I start the front sheet metal alignment only when I am completely satisfied with the door alignment. If you're restoring a convertible, it's a MUST that the top be completely installed (in the up position) and functioning as well.
Running boards are not on the vehicle at this time. It is FAR easier to install them later and adjust the rear fenders to the boards.
It is in my opinion, imperative that the hood be installed and aligned to the cowl prior to any fender(s) / grille work is installed. Take your time at this step. It is important that you have good hinges and springs. There should be no wear at any of the pivot points. If there is, the adjustments will be (more) difficult at best and the alignment will not last.
Be careful that the gap is even from side to side both along the top (between the hood and top of the cowl) and each hood side. Be certain the same amount of gap exists between the hood and the cowl. The height of the hood should be even with the cowl. Remember that a persons eye will be drawn naturally to the side of the vehicle and especially to the straightness of the trim and body line. It is imperative that these lines are straight! Bottom line -- the hood MUST BE CORRECTLY aligned. Take your time and get it RIGHT! Before moving on tighten all attaching points. There should be no need readjust the hood later.


Prior to installing the fenders I elongate and enlarge the four clearance holes that will be used to bolt the fender to the lower cowl.* Also at this time I enlarge the four holes in the front of the fender that the grille will later bolt through.*
The grille should be a complete assembly PRIOR to installation. This is important as there is no allowance for adjustment within the grille assembly. Originally the stainless strips at each side of the grille (Deluxe only) were stapled to the sheet metal louvers. Doing this makes the installation a bit neater and positively easier. On concourse vehicles be certain to use round wire staples. Flat staples were not used in 1940.
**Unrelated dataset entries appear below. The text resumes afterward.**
(* ===== verification/Schema.v ===== *)
(** * The schema of the apply configurations

    [pkg/applyconfigurations/internal/internal.go]: the schema that the parser
    of the generated package holds, one definition per type of the YAML text,
    under the constructors of [structured-merge-diff]'s schema language.  The
    library that merges objects by it is not modelled: [agrees] is what the
    operator's code needs of it, that a value has the shape its type gives it.

    [well_formed] is what makes such a text a schema, [Parser_well_formed] that
    this one is. *)

From stdpp Require Import base list strings.
From Stdlib Require Import ZArith.
From S2P Require Import Prelude.

Open Scope Z_scope.

(** ** Values and types *)

(** Decoded JSON. *)
Inductive value :=
| VNull
| VBool (b : bool)
| VInt (z : Z)
| VString (s : string)
| VList (vs : list value)
| VMap (kvs : list (string * value)).

Inductive scalar := SString | SNumeric | SBoolean | SUntyped.

(** How two field managers share a list or a map: as one value, item by item
    (under these keys, of an item that is a map), or field by field. *)
Inductive relationship := Atomic | Associative (keys : list string) | Separable.

(** A type is a name or written in place; an [atom] says which scalar, list
    and map values it has. *)
Inductive type_ref :=
| Named (name : string)
| Inlined (a : atom)
with atom :=
| mkAtom (a_scalar : option scalar) (a_list : option list_type) (a_map : option map_type)
with list_type :=
| mkList (l_elementType : type_ref) (l_relationship : relationship)
with map_type :=
| mkMap (m_fields : list struct_field) (m_elementType : option type_ref) (m_relationship : option relationship)
with struct_field :=
| mkField (f_name : string) (f_type : type_ref) (f_default : option value).

Definition a_scalar (a : atom) := let '(mkAtom s _ _) := a in s.
Definition a_list (a : atom) := let '(mkAtom _ l _) := a in l.
Definition a_map (a : atom) := let '(mkAtom _ _ m) := a in m.
Definition l_elementType (l : list_type) := let '(mkList t _) := l in t.
Definition l_relationship (l : list_type) := let '(mkList _ r) := l in r.
Definition m_fields (m : map_type) := let '(mkMap fs _ _) := m in fs.
Definition m_elementType (m : map_type) := let '(mkMap _ t _) := m in t.
Definition f_name (f : struct_field) := let '(mkField n _ _) := f in n.
Definition f_type (f : struct_field) := let '(mkField _ t _) := f in t.
Definition f_default (f : struct_field) := let '(mkField _ _ d) := f in d.

Definition schema := list (string * atom).

Definition Type_ (S : schema) (name : string) : option atom :=
  snd <$> find_first (fun '(n, _) => String.eqb n name) S.

Definition resolve (S : schema) (t : type_ref) : option atom :=
  match t with Named n => Type_ S n | Inlined a => Some a end.

Definition field_type (m : map_type) (k : string) : option type_ref :=
  match find_first (fun f => String.eqb (f_name f) k) (m_fields m) with
  | Some f => Some (f_type f)
  | None => m_elementType m
  end.

(** ** Agreement of a value with a type *)

Definition scalar_agrees (a : atom) (s : scalar) : bool :=
  match a_scalar a, s with
  | Some SUntyped, _ | Some SString, SString | Some SNumeric, SNumeric | Some SBoolean, SBoolean => true
  | _, _ => false
  end.

(** A value has the shape of its type: no field the type does not have, and
    every scalar, item and member of the type it gives.  (That the items of an
    associative list differ in their keys is a matter of the object, and not
    of its type.) *)
Fixpoint agrees (S : schema) (v : value) (t : type_ref) {struct v} : bool :=
  match resolve S t with
  | None => false
  | Some a =>
      match v with
      | VNull => true
      | VBool _ => scalar_agrees a SBoolean
      | VInt _ => scalar_agrees a SNumeric
      | VString _ => scalar_agrees a SString
      | VList vs =>
          match a_list a with
          | Some l => forallb (fun v => agrees S v (l_elementType l)) vs
          | None => false
          end
      | VMap kvs =>
          match a_map a with
          | Some m => forallb (fun '(k, v) =>
              match field_type m k with Some t => agrees S v t | None => false end) kvs
          | None => false
          end
      end
  end.

(** ** Well-formed schemas *)

(** The atoms written in place within an atom, and itself. *)
Fixpoint atoms_in (a : atom) : list atom :=
  match a with
  | mkAtom _ l m =>
      a :: (match l with Some l => atoms_in_list l | None => [] end)
        ++ (match m with Some m => atoms_in_map m | None => [] end)
  end
with atoms_in_type (t : type_ref) : list atom :=
  match t with Named _ => [] | Inlined a => atoms_in a end
with atoms_in_list (l : list_type) : list atom :=
  match l with mkList t _ => atoms_in_type t end
with atoms_in_map (m : map_type) : list atom :=
  match m with
  | mkMap fs t _ => flat_map atoms_in_field fs ++ match t with Some t => atoms_in_type t | None => [] end
  end
with atoms_in_field (f : struct_field) : list atom :=
  match f with mkField _ t _ => atoms_in_type t end.

Definition fields_of (a : atom) : list struct_field :=
  match a_map a with Some m => m_fields m | None => [] end.

(** The types an atom refers to, not counting those of the atoms in it. *)
Definition types_of (a : atom) : list type_ref :=
  (match a_list a with Some l => [l_elementType l] | None => [] end)
  ++ map f_type (fields_of a)
  ++ (match a_map a with Some m => option_list (m_elementType m) | None => [] end).

Definition keys_of (l : list_type) : list string :=
  match l_relationship l with Associative keys => keys | _ => [] end.

Definition has_field (S : schema) (t : type_ref) (k : string) : bool :=
  match resolve S t with
  | Some a => existsb (fun f => String.eqb (f_name f) k) (fields_of a)
  | None => false
  end.

Definition all_atoms (S : schema) : list atom := flat_map (fun '(_, a) => atoms_in a) S.

(** A name has one type; a type that is referred to is there; the keys of an
    associative list are fields of its items; a default agrees with the type
    of its field. *)
Record well_formed (S : schema) : Prop := {
  wf_names : NoDup S.*1;
  wf_closed : forall a, a ∈ all_atoms S -> forall t, t ∈ types_of a -> is_Some (resolve S t);
  wf_fields : forall a, a ∈ all_atoms S -> NoDup (map f_name (fields_of a));
  wf_keys : forall a l, a ∈ all_atoms S -> a_list a = Some l ->
    forall k, k ∈ keys_of l -> has_field S (l_elementType l) k = true;
  wf_defaults : forall a f v, a ∈ all_atoms S -> f ∈ fields_of a -> f_default f = Some v ->
    agrees S v (f_type f) = true
}.

Definition well_formedb (S : schema) : bool :=
  bool_decide (NoDup S.*1)
  && forallb (fun a =>
       forallb (fun t => match resolve S t with Some _ => true | None => false end) (types_of a)
       && bool_decide (NoDup (map f_name (fields_of a)))
       && (match a_list a with
           | Some l => forallb (has_field S (l_elementType l)) (keys_of l)
           | None => true
           end)
       && forallb (fun f => match f_default f with Some v => agrees S v (f_type f) | None => true end) (fields_of a))
     (all_atoms S).

(** ** The types *)

Definition api (n : string) : string := "com.github.netbirdio.kubernetes-operator.api.v1alpha1." +:+ n.
Definition core (n : string) : string := "io.k8s.api.core.v1." +:+ n.
Definition meta (n : string) : string := "io.k8s.apimachinery.pkg.apis.meta.v1." +:+ n.

Definition scalar_only (s : scalar) : atom := mkAtom (Some s) None None.
Definition scalar_ (s : scalar) : type_ref := Inlined (scalar_only s).
Definition list_of (t : type_ref) (r : relationship) : type_ref := Inlined (mkAtom None (Some (mkList t r)) None).
Definition map_of (t : type_ref) : atom := mkAtom None None (Some (mkMap [] (Some t) None)).
Definition struct_ (fs : list struct_field) : atom := mkAtom None None (Some (mkMap fs None None)).
Definition atomic_struct (fs : list struct_field) : atom := mkAtom None None (Some (mkMap fs None (Some Atomic))).
Definition field (n : string) (t : type_ref) : struct_field := mkField n t None.
Notation "f |= d" := (mkField (f_name f) (f_type f) (Some d)) (at level 60).
(* ===== verification/ApplyConf.v ===== *)
(** * Apply configurations

    The builders of [pkg/applyconfigurations/api/v1alpha1]: a spec is a record
    of optional fields, a [With] function sets one of them (list fields are
    appended to, map fields merged into), and the object constructors carry
    the metadata.  A value of [applyconf] is the argument of a server-side
    apply. *)

From stdpp Require Import base gmap list strings.
From Stdlib Require Import ZArith.
From S2P Require Import Prelude GoStrings ApiTypes K8sTypes.

Open Scope Z_scope.

Declare Scope go_scope.
Delimit Scope go_scope with go.
(** Method chaining: [b |> WithX v] is [b.WithX(v)]. *)
Notation "b |> f" := (f b) (at level 58, left associativity, only parsing) : go_scope.

Module ACCrossNamespaceReference.

Record t := mk {
  Name : option string;
  Namespace : option string
}.

Definition new : t := mk None None.

Definition WithName (value : string) (b : t) : t :=
  mk (Some value) (Namespace b).
Definition WithNamespace (value : string) (b : t) : t :=
  mk (Name b) (Some value).

End ACCrossNamespaceReference.

Module ACGroupReference.

Record t := mk {
  Name : option string;
  ID : option string;
  LocalRef : option string
}.

Definition new : t := mk None None None.

Definition WithName (value : string) (b : t) : t :=
  mk (Some value) (ID b) (LocalRef b).
Definition WithID (value : string) (b : t) : t :=
  mk (Name b) (Some value) (LocalRef b).
Definition WithLocalRef (value : string) (b : t) : t :=
  mk (Name b) (ID b) (Some value).

End ACGroupReference.

Module ACAccessRestrictions.

Record t := mk {
  AllowedCidrs : list string;
  BlockedCidrs : list string;
  AllowedCountries : list string;
  BlockedCountries : list string
}.

Definition new : t := mk [] [] [] [].

Definition WithAllowedCidrs (values : list string) (b : t) : t :=
  mk (AllowedCidrs b ++ values) (BlockedCidrs b) (AllowedCountries b) (BlockedCountries b).
Definition WithBlockedCidrs (values : list string) (b : t) : t :=
  mk (AllowedCidrs b) (BlockedCidrs b ++ values) (AllowedCountries b) (BlockedCountries b).
Definition WithAllowedCountries (values : list string) (b : t) : t :=
  mk (AllowedCidrs b) (BlockedCidrs b) (AllowedCountries b ++ values) (BlockedCountries b).
Definition WithBlockedCountries (values : list string) (b : t) : t :=
  mk (AllowedCidrs b) (BlockedCidrs b) (AllowedCountries b) (BlockedCountries b ++ values).

End ACAccessRestrictions.

Module ACReverseProxyBackend.

Record t := mk {
  ServiceRef : option string;
  Port : option Z;
  Path : option string
}.

Definition new : t := mk None None None.

Definition WithServiceRef (value : string) (b : t) : t :=
  mk (Some value) (Port b) (Path b).
Definition WithPort (value : Z) (b : t) : t :=
  mk (ServiceRef b) (Some value) (Path b).
Definition WithPath (value : string) (b : t) : t :=
  mk (ServiceRef b) (Port b) (Some value).

End ACReverseProxyBackend.

Module ACDNSRecordSpec.

Record t := mk {
  ZoneRef : option ACCrossNamespaceReference.t;
  Name : option string;
  Type_ : option string;
  Content : option string;
  TTL : option Z
}.

Definition new : t := mk None None None None None.

Definition WithZoneRef (value : ACCrossNamespaceReference.t) (b : t) : t :=
  mk (Some value) (Name b) (Type_ b) (Content b) (TTL b).
Definition WithName (value : string) (b : t) : t :=
  mk (ZoneRef b) (Some value) (Type_ b) (Content b) (TTL b).
Definition WithType (value : string) (b : t) : t :=
  mk (ZoneRef b) (Name b) (Some value) (Content b) (TTL b).
Definition WithContent (value : string) (b : t) : t :=
  mk (ZoneRef b) (Name b) (Type_ b) (Some value) (TTL b).
Definition WithTTL (value : Z) (b : t) : t :=
  mk (ZoneRef b) (Name b) (Type_ b) (Content b) (Some value).

End ACDNSRecordSpec.

Module ACDNSZoneSpec.

Record t := mk {
  Name : option string;
  Domain : option string;
  DistributionGroups : list ACGroupReference.t;
  EnableSearchDomain : option bool;
  Enabled : option bool
}.

Definition new : t := mk None None [] None None.

Definition WithName (value : string) (b : t) : t :=
  mk (Some value) (Domain b) (DistributionGroups b) (EnableSearchDomain b) (Enabled b).
Definition WithDomain (value : string) (b : t) : t :=
  mk (Name b) (Some value) (DistributionGroups b) (EnableSearchDomain b) (Enabled b).
Definition WithDistributionGroups (values : list ACGroupReference.t) (b : t) : t :=
  mk (Name b) (Domain b) (DistributionGroups b ++ values) (EnableSearchDomain b) (Enabled b).
Definition WithEnableSearchDomain (value : bool) (b : t) : t :=
  mk (Name b) (Domain b) (DistributionGroups b) (Some value) (Enabled b).
Definition WithEnabled (value : bool) (b : t) : t :=
  mk (Name b) (Domain b) (DistributionGroups b) (EnableSearchDomain b) (Some value).

End ACDNSZoneSpec.

Module ACGroupSpec.

Record t := mk {
  Name : option string
}.

Definition new : t := mk None.

Definition WithName (value : string) (b : t) : t :=
  mk (Some value).

End ACGroupSpec.

Module ACNetworkResourceSpec.

Record t := mk {
  NetworkRef : option ACCrossNamespaceReference.t;
  Name : option string;
  Address : option string;
  Description : option string;
  Groups : list ACGroupReference.t;
  Enabled : option bool
}.

Definition new : t := mk None None None None [] None.

Definition WithNetworkRef (value : ACCrossNamespaceReference.t) (b : t) : t :=
  mk (Some value) (Name b) (Address b) (Description b) (Groups b) (Enabled b).
Definition WithName (value : string) (b : t) : t :=
  mk (NetworkRef b) (Some value) (Address b) (Description b) (Groups b) (Enabled b).
Definition WithAddress (value : string) (b : t) : t :=
  mk (NetworkRef b) (Name b) (Some value) (Description b) (Groups b) (Enabled b).
Definition WithDescription (value : string) (b : t) : t :=
  mk (NetworkRef b) (Name b) (Address b) (Some value) (Groups b) (Enabled b).
Definition WithGroups (values : list ACGroupReference.t) (b : t) : t :=
  mk (NetworkRef b) (Name b) (Address b) (Description b) (Groups b ++ values) (Enabled b).
Definition WithEnabled (value : bool) (b : t) : t :=
  mk (NetworkRef b) (Name b) (Address b) (Description b) (Groups b) (Some value).

End ACNetworkResourceSpec.

Module ACSetupKeySpec.

Record t := mk {
  Name : option string;
  Ephemeral : option bool;
  AllowExtraDnsLabels : option bool;
  Duration : option Z;
  AutoGroups : list ACGroupReference.t
}.

Definition new : t := mk None None None None [].

Definition WithName (value : string) (b : t) : t :=
  mk (Some value) (Ephemeral b) (AllowExtraDnsLabels b) (Duration b) (AutoGroups b).
Definition WithEphemeral (value : bool) (b : t) : t :=
  mk (Name b) (Some value) (AllowExtraDnsLabels b) (Duration b) (AutoGroups b).
Definition WithAllowExtraDnsLabels (value : bool) (b : t) : t :=
  mk (Name b) (Ephemeral b) (Some value) (Duration b) (AutoGroups b).
Definition WithDuration (value : Z) (b : t) : t :=
  mk (Name b) (Ephemeral b) (AllowExtraDnsLabels b) (Some value) (AutoGroups b).
Definition WithAutoGroups (values : list ACGroupReference.t) (b : t) : t :=
  mk (Name b) (Ephemeral b) (AllowExtraDnsLabels b) (Duration b) (AutoGroups b ++ values).

End ACSetupKeySpec.

Module ACReverseProxyServiceSpec.

Record t := mk {
  Backends : list ACReverseProxyBackend.t;
  Mode : option ReverseProxyMode;
  ListenPort : option Z;
  ProxyProtocol : option bool;
  ProxyCluster : option string;
  Domain : option string;
  Private : option bool;
  AccessGroups : list ACGroupReference.t;
  CrowdsecMode : option CrowdsecMode;
  AccessRestrictions : option ACAccessRestrictions.t;
  PassHostHeader : option bool;
  RewriteRedirects : option bool
}.

Definition new : t := mk [] None None None None None None [] None None None None.

Definition WithBackends (values : list ACReverseProxyBackend.t) (b : t) : t :=
  mk (Backends b ++ values) (Mode b) (ListenPort b) (ProxyProtocol b) (ProxyCluster b) (Domain b) (Private b) (AccessGroups b) (CrowdsecMode b) (AccessRestrictions b) (PassHostHeader b) (RewriteRedirects b).
Definition WithMode (value : ApiTypes.ReverseProxyMode) (b : t) : t :=
  mk (Backends b) (Some value) (ListenPort b) (ProxyProtocol b) (ProxyCluster b) (Domain b) (Private b) (AccessGroups b) (CrowdsecMode b) (AccessRestrictions b) (PassHostHeader b) (RewriteRedirects b).
Definition WithListenPort (value : Z) (b : t) : t :=
  mk (Backends b) (Mode b) (Some value) (ProxyProtocol b) (ProxyCluster b) (Domain b) (Private b) (AccessGroups b) (CrowdsecMode b) (AccessRestrictions b) (PassHostHeader b) (RewriteRedirects b).
Definition WithProxyProtocol (value : bool) (b : t) : t :=
  mk (Backends b) (Mode b) (ListenPort b) (Some value) (ProxyCluster b) (Domain b) (Private b) (AccessGroups b) (CrowdsecMode b) (AccessRestrictions b) (PassHostHeader b) (RewriteRedirects b).
Definition WithProxyCluster (value : string) (b : t) : t :=
  mk (Backends b) (Mode b) (ListenPort b) (ProxyProtocol b) (Some value) (Domain b) (Private b) (AccessGroups b) (CrowdsecMode b) (AccessRestrictions b) (PassHostHeader b) (RewriteRedirects b).
Definition WithDomain (value : string) (b : t) : t :=
  mk (Backends b) (Mode b) (ListenPort b) (ProxyProtocol b) (ProxyCluster b) (Some value) (Private b) (AccessGroups b) (CrowdsecMode b) (AccessRestrictions b) (PassHostHeader b) (RewriteRedirects b).
Definition WithPrivate (value : bool) (b : t) : t :=
  mk (Backends b) (Mode b) (ListenPort b) (ProxyProtocol b) (ProxyCluster b) (Domain b) (Some value) (AccessGroups b) (CrowdsecMode b) (AccessRestrictions b) (PassHostHeader b) (RewriteRedirects b).
Definition WithAccessGroups (values : list ACGroupReference.t) (b : t) : t :=
  mk (Backends b) (Mode b) (ListenPort b) (ProxyProtocol b) (ProxyCluster b) (Domain b) (Private b) (AccessGroups b ++ values) (CrowdsecMode b) (AccessRestrictions b) (PassHostHeader b) (RewriteRedirects b).
Definition WithCrowdsecMode (value : ApiTypes.CrowdsecMode) (b : t) : t :=
  mk (Backends b) (Mode b) (ListenPort b) (ProxyProtocol b) (ProxyCluster b) (Domain b) (Private b) (AccessGroups b) (Some value) (AccessRestrictions b) (PassHostHeader b) (RewriteRedirects b).
Definition WithAccessRestrictions (value : ACAccessRestrictions.t) (b : t) : t :=
  mk (Backends b) (Mode b) (ListenPort b) (ProxyProtocol b) (ProxyCluster b) (Domain b) (Private b) (AccessGroups b) (CrowdsecMode b) (Some value) (PassHostHeader b) (RewriteRedirects b).
Definition WithPassHostHeader (value : bool) (b : t) : t :=
  mk (Backends b) (Mode b) (ListenPort b) (ProxyProtocol b) (ProxyCluster b) (Domain b) (Private b) (AccessGroups b) (CrowdsecMode b) (AccessRestrictions b) (Some value) (RewriteRedirects b).
Definition WithRewriteRedirects (value : bool) (b : t) : t :=
  mk (Backends b) (Mode b) (ListenPort b) (ProxyProtocol b) (ProxyCluster b) (Domain b) (Private b) (AccessGroups b) (CrowdsecMode b) (AccessRestrictions b) (PassHostHeader b) (Some value).

End ACReverseProxyServiceSpec.

Module ACReverseProxyClusterSpec.

Record t := mk {
  ClusterAddress : option string;
  Domain : option string;
  ZoneRef : option ACCrossNamespaceReference.t;
  CertSecretName : option string;
  Groups : list ACGroupReference.t;
  Private : option bool;
  Replicas : option Z;
  Image : option string;
  LogLevel : option string;
  ServiceAnnotations : gmap string string
}.

Definition new : t := mk None None None None [] None None None None ∅.

Definition WithClusterAddress (value : string) (b : t) : t :=
  mk (Some value) (Domain b) (ZoneRef b) (CertSecretName b) (Groups b) (Private b) (Replicas b) (Image b) (LogLevel b) (ServiceAnnotations b).
Definition WithDomain (value : string) (b : t) : t :=
  mk (ClusterAddress b) (Some value) (ZoneRef b) (CertSecretName b) (Groups b) (Private b) (Replicas b) (Image b) (LogLevel b) (ServiceAnnotations b).
Definition WithZoneRef (value : ACCrossNamespaceReference.t) (b : t) : t :=
  mk (ClusterAddress b) (Domain b) (Some value) (CertSecretName b) (Groups b) (Private b) (Replicas b) (Image b) (LogLevel b) (ServiceAnnotations b).
Definition WithCertSecretName (value : string) (b : t) : t :=
  mk (ClusterAddress b) (Domain b) (ZoneRef b) (Some value) (Groups b) (Private b) (Replicas b) (Image b) (LogLevel b) (ServiceAnnotations b).
Definition WithGroups (values : list ACGroupReference.t) (b : t) : t :=
  mk (ClusterAddress b) (Domain b) (ZoneRef b) (CertSecretName b) (Groups b ++ values) (Private b) (Replicas b) (Image b) (LogLevel b) (ServiceAnnotations b).
Definition WithPrivate (value : bool) (b : t) : t :=
  mk (ClusterAddress b) (Domain b) (ZoneRef b) (CertSecretName b) (Groups b) (Some value) (Replicas b) (Image b) (LogLevel b) (ServiceAnnotations b).
Definition WithReplicas (value : Z) (b : t) : t :=
  mk (ClusterAddress b) (Domain b) (ZoneRef b) (CertSecretName b) (Groups b) (Private b) (Some value) (Image b) (LogLevel b) (ServiceAnnotations b).
Definition WithImage (value : string) (b : t) : t :=
  mk (ClusterAddress b) (Domain b) (ZoneRef b) (CertSecretName b) (Groups b) (Private b) (Replicas b) (Some value) (LogLevel b) (ServiceAnnotations b).
Definition WithLogLevel (value : string) (b : t) : t :=
  mk (ClusterAddress b) (Domain b) (ZoneRef b) (CertSecretName b) (Groups b) (Private b) (Replicas b) (Image b) (Some value) (ServiceAnnotations b).
Definition WithServiceAnnotations (entries : gmap string string) (b : t) : t :=
  mk (ClusterAddress b) (Domain b) (ZoneRef b) (CertSecretName b) (Groups b) (Private b) (Replicas b) (Image b) (LogLevel b) (entries ∪ ServiceAnnotations b).

End ACReverseProxyClusterSpec.
(** ** Object metadata *)

Record OwnerReference := mkOwnerReference {
  owner_APIVersion : string;
  owner_Kind : string;
  owner_Name : string;
  owner_UID : string;
  owner_Controller : bool;
  owner_BlockOwnerDeletion : bool
}.

Record ACMeta := mkACMeta {
  acm_Name : string;
  acm_Namespace : string;
  acm_Labels : gmap string string;
  acm_Annotations : gmap string string;
  acm_OwnerReferences : list OwnerReference
}.

(** The constructor of an object of any kind: name and namespace. *)
Definition ObjectAC (name namespace : string) : ACMeta :=
  mkACMeta name namespace ∅ ∅ [].

Definition WithLabels (entries : gmap string string) (b : ACMeta) : ACMeta :=
  mkACMeta (acm_Name b) (acm_Namespace b) (entries ∪ acm_Labels b)
           (acm_Annotations b) (acm_OwnerReferences b).

Definition WithAnnotations (entries : gmap string string) (b : ACMeta) : ACMeta :=
  mkACMeta (acm_Name b) (acm_Namespace b) (acm_Labels b)
           (entries ∪ acm_Annotations b) (acm_OwnerReferences b).

Definition WithOwnerReferences (values : list OwnerReference) (b : ACMeta) : ACMeta :=
  mkACMeta (acm_Name b) (acm_Namespace b) (acm_Labels b) (acm_Annotations b)
           (acm_OwnerReferences b ++ values).

(** The arguments of [client.Apply] in the operator. *)
Inductive applyconf :=
| ApplyNetworkResource (m : ACMeta) (spec : ACNetworkResourceSpec.t)
| ApplyDNSRecord (m : ACMeta) (spec : ACDNSRecordSpec.t)
| ApplyDNSZone (m : ACMeta) (spec : ACDNSZoneSpec.t)
| ApplyGroup (m : ACMeta) (spec : ACGroupSpec.t)
| ApplySetupKey (m : ACMeta) (spec : ACSetupKeySpec.t)
| ApplyReverseProxyService (m : ACMeta) (spec : ACReverseProxyServiceSpec.t)
| ApplyReverseProxyCluster (m : ACMeta) (spec : ACReverseProxyClusterSpec.t)
| ApplySecret (m : ACMeta) (stringData : gmap string string)
| ApplyService (m : ACMeta) (spec : ServiceSpecAC)
| ApplyDeployment (m : ACMeta) (spec : WorkloadSpec)
| ApplyDaemonSet (m : ACMeta) (spec : WorkloadSpec)
| ApplyGatewayClass (name controllerName description : string).
(* ===== verification/ApplyJson.v ===== *)
(** * The JSON of an apply configuration, and its schema

    What [encoding/json] makes of the builders by their tags ([members], one
    instance per struct): a pointer, slice or map that is empty is left out, an
    embedded struct without a name is inlined.  The text of durations and the
    JSON of the Kubernetes library's metadata are parameters.

    Three tables of the generated package have to fit together: the structs,
    the schema of [Schema.v] and [ForKind].  [ForKind_agrees] says they do, for
    every value, and which two structs the other tables do not know. *)

From stdpp Require Import base gmap list strings.
From Stdlib Require Import ZArith.
From S2P Require Import Prelude ApiTypes K8sTypes Schema ApplyConf ApplyParts ApplyObjects.

Open Scope Z_scope.

(** ** Encoding *)

Class Encodes (A : Type) := {
  type_name : string;
  members : A -> list (string * option value)
}.

(** [omitempty]. *)
Definition omit_empty (ms : list (string * option value)) : list (string * value) :=
  omap (fun '(k, ov) => v ← ov; Some (k, v)) ms.
Definition json {A} `{Encodes A} (b : A) : value := VMap (omit_empty (members b)).

Definition jstring (o : option string) : option value := VString <$> o.
Definition jbool (o : option bool) : option value := VBool <$> o.
Definition jint (o : option Z) : option value := VInt <$> o.
Definition non_empty (vs : list value) : option value := match vs with [] => None | _ => Some (VList vs) end.
Definition jstrings (l : list string) : option value := non_empty (map VString l).
Definition jmap (m : gmap string string) : option value :=
  match map_to_list m with [] => None | kvs => Some (VMap (map (fun '(k, v) => (k, VString v)) kvs)) end.
Definition jptr {A} `{Encodes A} (o : option A) : option value := json <$> o.
Definition jlist {A} `{Encodes A} (l : list A) : option value := non_empty (map json l).
Definition jext {n} (o : option (external n)) : option value := ext_json <$> o.
Definition jexts {n} (l : list (external n)) : option value := non_empty (map ext_json l).
(** A [LocalObjectReference], whose name is left out when it is empty. *)
Definition jref (o : option string) : option value :=
  (fun n => VMap (omit_empty [("name", if String.eqb n "" then None else Some (VString n))])) <$> o.

Class JSONTexts := {
  Duration_text : Z -> string;
  ObjectMeta_json : AC.ObjectMeta -> external (meta "ObjectMeta")
}.

Section instances.
Context `{JSONTexts}.

Definition jduration (o : option Z) : option value := (fun d => VString (Duration_text d)) <$> o.

(** The embedded type and object metadata. *)
Definition object_members {Sp St} (b : AC.object Sp St) : list (string * option value) :=
  [("kind", jstring (AC.GetKind b)); ("apiVersion", jstring (AC.GetAPIVersion b));
   ("metadata", jext (ObjectMeta_json <$> AC.object_meta b))].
Now it's time to install the inner fender panel to the respective fender. Prior to this installation enlarge the clearance hole at the bottom (near center) of the inner fender panel.* This hole will be used later to bolt the inner fender to the frame directly next to the brake hose bracket. Be certain to enlarge the correct hole. Of the two holes in this area one will contain a grommet while the other is intended as a clearance hole for the fastener. There is a caged nut on the inner frame to accept this bolt/washer assembly. Bolt the inner panel to the fender at the top using the special flat carriage bolts. Tighten all securely. On concourse vehicles a thin webbing material is required between the fender and inner panel.

Now's the fun part!
WITH HELP, install a fender / inner panel assembly. Loosely install the nut/bolt assembly through the 'Y' brace to the inner panel. Install (snug -- not tight) the four bolt / washer assemblies at the lower bottom of the fender to the caged nuts within the cowl. Now install the other fender.
Again, WITH HELP, using the eight nut / bolt / washer assemblies install the grille assembly between the two fenders. Again, snug -- not tight.
Now's the (not) fun part!
There is no easy way to do the remaining aligning. However, patience is an absolute must! Do not be surprised if this takes two, even three evenings. I tend to 'walk away' when I become frustrated.
Slowly and methodically push / pull / tug on the fenders and grille assembly until you are somewhat satisfied with the alignment. Keep a careful eye at the horizontal gap between the hood and the grille (top) as well as the vertical alignment of the hood to grille.
Tighten the bolts at the grille / fenders just a bit more at this time. Recheck all the gaps. If you remain satisfied move on to the four bolts at the lower fender edge / cowl. Tighten these a bit more too. Do the other fender.
Continue to recheck all the gaps after tightening each area.**
Tighten the bolt / nut assemblies at the 'Y' brace. Again, check all of the gaps to be certain nothing has moved.
If you remain satisfied with the entire alignment it's time to tighten all fasteners securely. If you are not satisfied you should be able to push / pull at the fenders as thus far the attachment points are only snug. Remember, "snug -- not tight"? This allows the sheet metal to be moved a bit into place and hold it there prior to firmly securing the fasteners.
If this tightening causes the fenders to pull in too much it is practical to install a thin washer between the fender panel(s) and brace. On reproduction panels I've found it necessary to enlarge this hole (inner panel) just a bit.
Lastly, install the lower radiator air deflector. It may be necessary to enlarge a hole or two in this pan. Not to worry -- all are covered by the proper fasteners.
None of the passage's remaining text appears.